Segment Open

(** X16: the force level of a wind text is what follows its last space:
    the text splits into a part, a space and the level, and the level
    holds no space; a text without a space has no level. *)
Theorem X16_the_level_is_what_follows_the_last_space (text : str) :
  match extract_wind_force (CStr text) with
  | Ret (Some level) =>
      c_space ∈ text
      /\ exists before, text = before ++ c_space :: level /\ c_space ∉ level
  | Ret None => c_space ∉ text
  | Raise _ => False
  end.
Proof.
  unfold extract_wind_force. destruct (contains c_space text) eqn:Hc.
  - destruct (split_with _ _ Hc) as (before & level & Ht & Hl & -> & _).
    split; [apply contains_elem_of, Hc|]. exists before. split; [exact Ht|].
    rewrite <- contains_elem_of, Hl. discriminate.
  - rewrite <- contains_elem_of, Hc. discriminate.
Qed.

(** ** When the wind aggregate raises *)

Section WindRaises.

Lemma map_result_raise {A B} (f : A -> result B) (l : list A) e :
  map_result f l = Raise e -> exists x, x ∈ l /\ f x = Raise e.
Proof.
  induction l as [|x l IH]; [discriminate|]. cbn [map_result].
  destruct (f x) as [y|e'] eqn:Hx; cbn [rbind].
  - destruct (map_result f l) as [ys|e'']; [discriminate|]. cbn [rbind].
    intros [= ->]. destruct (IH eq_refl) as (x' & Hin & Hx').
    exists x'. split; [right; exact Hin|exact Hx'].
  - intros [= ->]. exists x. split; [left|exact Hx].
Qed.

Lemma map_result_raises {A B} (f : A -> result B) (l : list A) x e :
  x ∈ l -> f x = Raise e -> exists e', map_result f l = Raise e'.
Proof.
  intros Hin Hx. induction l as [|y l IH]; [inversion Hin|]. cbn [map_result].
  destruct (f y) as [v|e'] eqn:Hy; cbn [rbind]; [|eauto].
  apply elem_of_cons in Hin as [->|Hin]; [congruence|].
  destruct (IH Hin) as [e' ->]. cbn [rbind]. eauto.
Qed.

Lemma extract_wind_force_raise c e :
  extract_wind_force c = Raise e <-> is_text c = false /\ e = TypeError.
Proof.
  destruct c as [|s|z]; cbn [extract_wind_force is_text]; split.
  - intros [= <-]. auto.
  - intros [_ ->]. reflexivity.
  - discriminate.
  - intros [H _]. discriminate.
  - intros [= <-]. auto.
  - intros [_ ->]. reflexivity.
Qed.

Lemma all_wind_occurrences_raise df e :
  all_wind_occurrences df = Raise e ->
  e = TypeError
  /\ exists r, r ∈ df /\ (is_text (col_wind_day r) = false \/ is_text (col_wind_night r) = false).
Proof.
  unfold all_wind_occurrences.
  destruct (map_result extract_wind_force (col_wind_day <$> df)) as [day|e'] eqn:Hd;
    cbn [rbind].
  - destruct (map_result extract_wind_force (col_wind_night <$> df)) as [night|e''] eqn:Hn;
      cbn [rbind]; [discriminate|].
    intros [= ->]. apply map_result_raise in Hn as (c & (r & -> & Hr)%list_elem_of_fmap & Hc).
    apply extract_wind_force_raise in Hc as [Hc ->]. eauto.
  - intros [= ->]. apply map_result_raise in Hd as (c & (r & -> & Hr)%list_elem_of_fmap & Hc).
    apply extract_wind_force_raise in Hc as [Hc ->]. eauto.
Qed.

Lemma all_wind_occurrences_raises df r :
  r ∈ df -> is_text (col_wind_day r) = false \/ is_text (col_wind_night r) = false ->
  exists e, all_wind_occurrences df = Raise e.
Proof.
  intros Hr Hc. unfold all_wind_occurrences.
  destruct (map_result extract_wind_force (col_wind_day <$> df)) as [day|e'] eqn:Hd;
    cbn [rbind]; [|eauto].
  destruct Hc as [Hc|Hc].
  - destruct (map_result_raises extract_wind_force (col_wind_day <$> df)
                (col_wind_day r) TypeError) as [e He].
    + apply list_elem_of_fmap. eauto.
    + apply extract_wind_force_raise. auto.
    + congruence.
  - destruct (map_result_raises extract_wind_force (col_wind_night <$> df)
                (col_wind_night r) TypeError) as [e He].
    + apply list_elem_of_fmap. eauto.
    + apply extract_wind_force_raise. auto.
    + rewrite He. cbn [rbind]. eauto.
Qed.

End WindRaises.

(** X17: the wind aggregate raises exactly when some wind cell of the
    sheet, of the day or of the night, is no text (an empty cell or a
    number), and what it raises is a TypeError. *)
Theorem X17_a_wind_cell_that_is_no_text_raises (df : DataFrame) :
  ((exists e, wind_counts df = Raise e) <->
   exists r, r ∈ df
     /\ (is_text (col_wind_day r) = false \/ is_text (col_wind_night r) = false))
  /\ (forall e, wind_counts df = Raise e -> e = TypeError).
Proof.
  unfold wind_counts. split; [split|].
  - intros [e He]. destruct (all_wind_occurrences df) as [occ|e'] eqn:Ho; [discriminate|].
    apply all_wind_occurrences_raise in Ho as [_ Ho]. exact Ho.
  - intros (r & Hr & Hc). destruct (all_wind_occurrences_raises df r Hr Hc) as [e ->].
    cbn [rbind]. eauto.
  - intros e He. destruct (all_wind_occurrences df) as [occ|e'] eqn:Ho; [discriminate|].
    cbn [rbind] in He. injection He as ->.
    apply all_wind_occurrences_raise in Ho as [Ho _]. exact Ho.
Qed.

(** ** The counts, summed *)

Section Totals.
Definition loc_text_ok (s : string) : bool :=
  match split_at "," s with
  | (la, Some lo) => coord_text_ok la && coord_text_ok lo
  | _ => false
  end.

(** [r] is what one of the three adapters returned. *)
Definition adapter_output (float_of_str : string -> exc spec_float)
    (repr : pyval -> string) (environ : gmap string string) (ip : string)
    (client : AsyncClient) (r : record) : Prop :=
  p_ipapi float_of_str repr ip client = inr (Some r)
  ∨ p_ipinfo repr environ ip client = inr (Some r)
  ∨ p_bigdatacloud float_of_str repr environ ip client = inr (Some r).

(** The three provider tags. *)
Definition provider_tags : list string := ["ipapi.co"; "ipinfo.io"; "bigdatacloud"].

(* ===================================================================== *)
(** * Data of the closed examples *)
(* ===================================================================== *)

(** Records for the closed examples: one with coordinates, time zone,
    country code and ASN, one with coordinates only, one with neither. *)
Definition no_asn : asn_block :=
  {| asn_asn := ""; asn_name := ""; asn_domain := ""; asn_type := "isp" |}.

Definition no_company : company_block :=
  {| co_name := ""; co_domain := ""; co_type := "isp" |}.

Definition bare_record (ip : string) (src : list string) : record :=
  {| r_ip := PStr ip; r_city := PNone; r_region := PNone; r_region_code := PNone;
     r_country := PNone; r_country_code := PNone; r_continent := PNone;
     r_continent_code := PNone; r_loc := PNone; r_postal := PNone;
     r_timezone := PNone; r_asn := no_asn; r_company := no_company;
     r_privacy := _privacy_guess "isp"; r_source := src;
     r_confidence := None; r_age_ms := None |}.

Segment Closed

■ EXERCISE GOAL
Reproduce the line containing "(repr : pyval" and every line after it. Stop at the last line of the records, and add nothing.

■ ANSWER FOR THIS EXERCISE
    (repr : pyval -> string) (environ : gmap string string) (ip : string)
    (client : AsyncClient) (r : record) : Prop :=
  p_ipapi float_of_str repr ip client = inr (Some r)
  ∨ p_ipinfo repr environ ip client = inr (Some r)
  ∨ p_bigdatacloud float_of_str repr environ ip client = inr (Some r).

(** The three provider tags. *)
Definition provider_tags : list string := ["ipapi.co"; "ipinfo.io"; "bigdatacloud"].

(* ===================================================================== *)
(** * Data of the closed examples *)
(* ===================================================================== *)

(** Records for the closed examples: one with coordinates, time zone,
    country code and ASN, one with coordinates only, one with neither. *)
Definition no_asn : asn_block :=
  {| asn_asn := ""; asn_name := ""; asn_domain := ""; asn_type := "isp" |}.

Definition no_company : company_block :=
  {| co_name := ""; co_domain := ""; co_type := "isp" |}.

Definition bare_record (ip : string) (src : list string) : record :=
  {| r_ip := PStr ip; r_city := PNone; r_region := PNone; r_region_code := PNone;
     r_country := PNone; r_country_code := PNone; r_continent := PNone;
     r_continent_code := PNone; r_loc := PNone; r_postal := PNone;
     r_timezone := PNone; r_asn := no_asn; r_company := no_company;
     r_privacy := _privacy_guess "isp"; r_source := src;
     r_confidence := None; r_age_ms := None |}.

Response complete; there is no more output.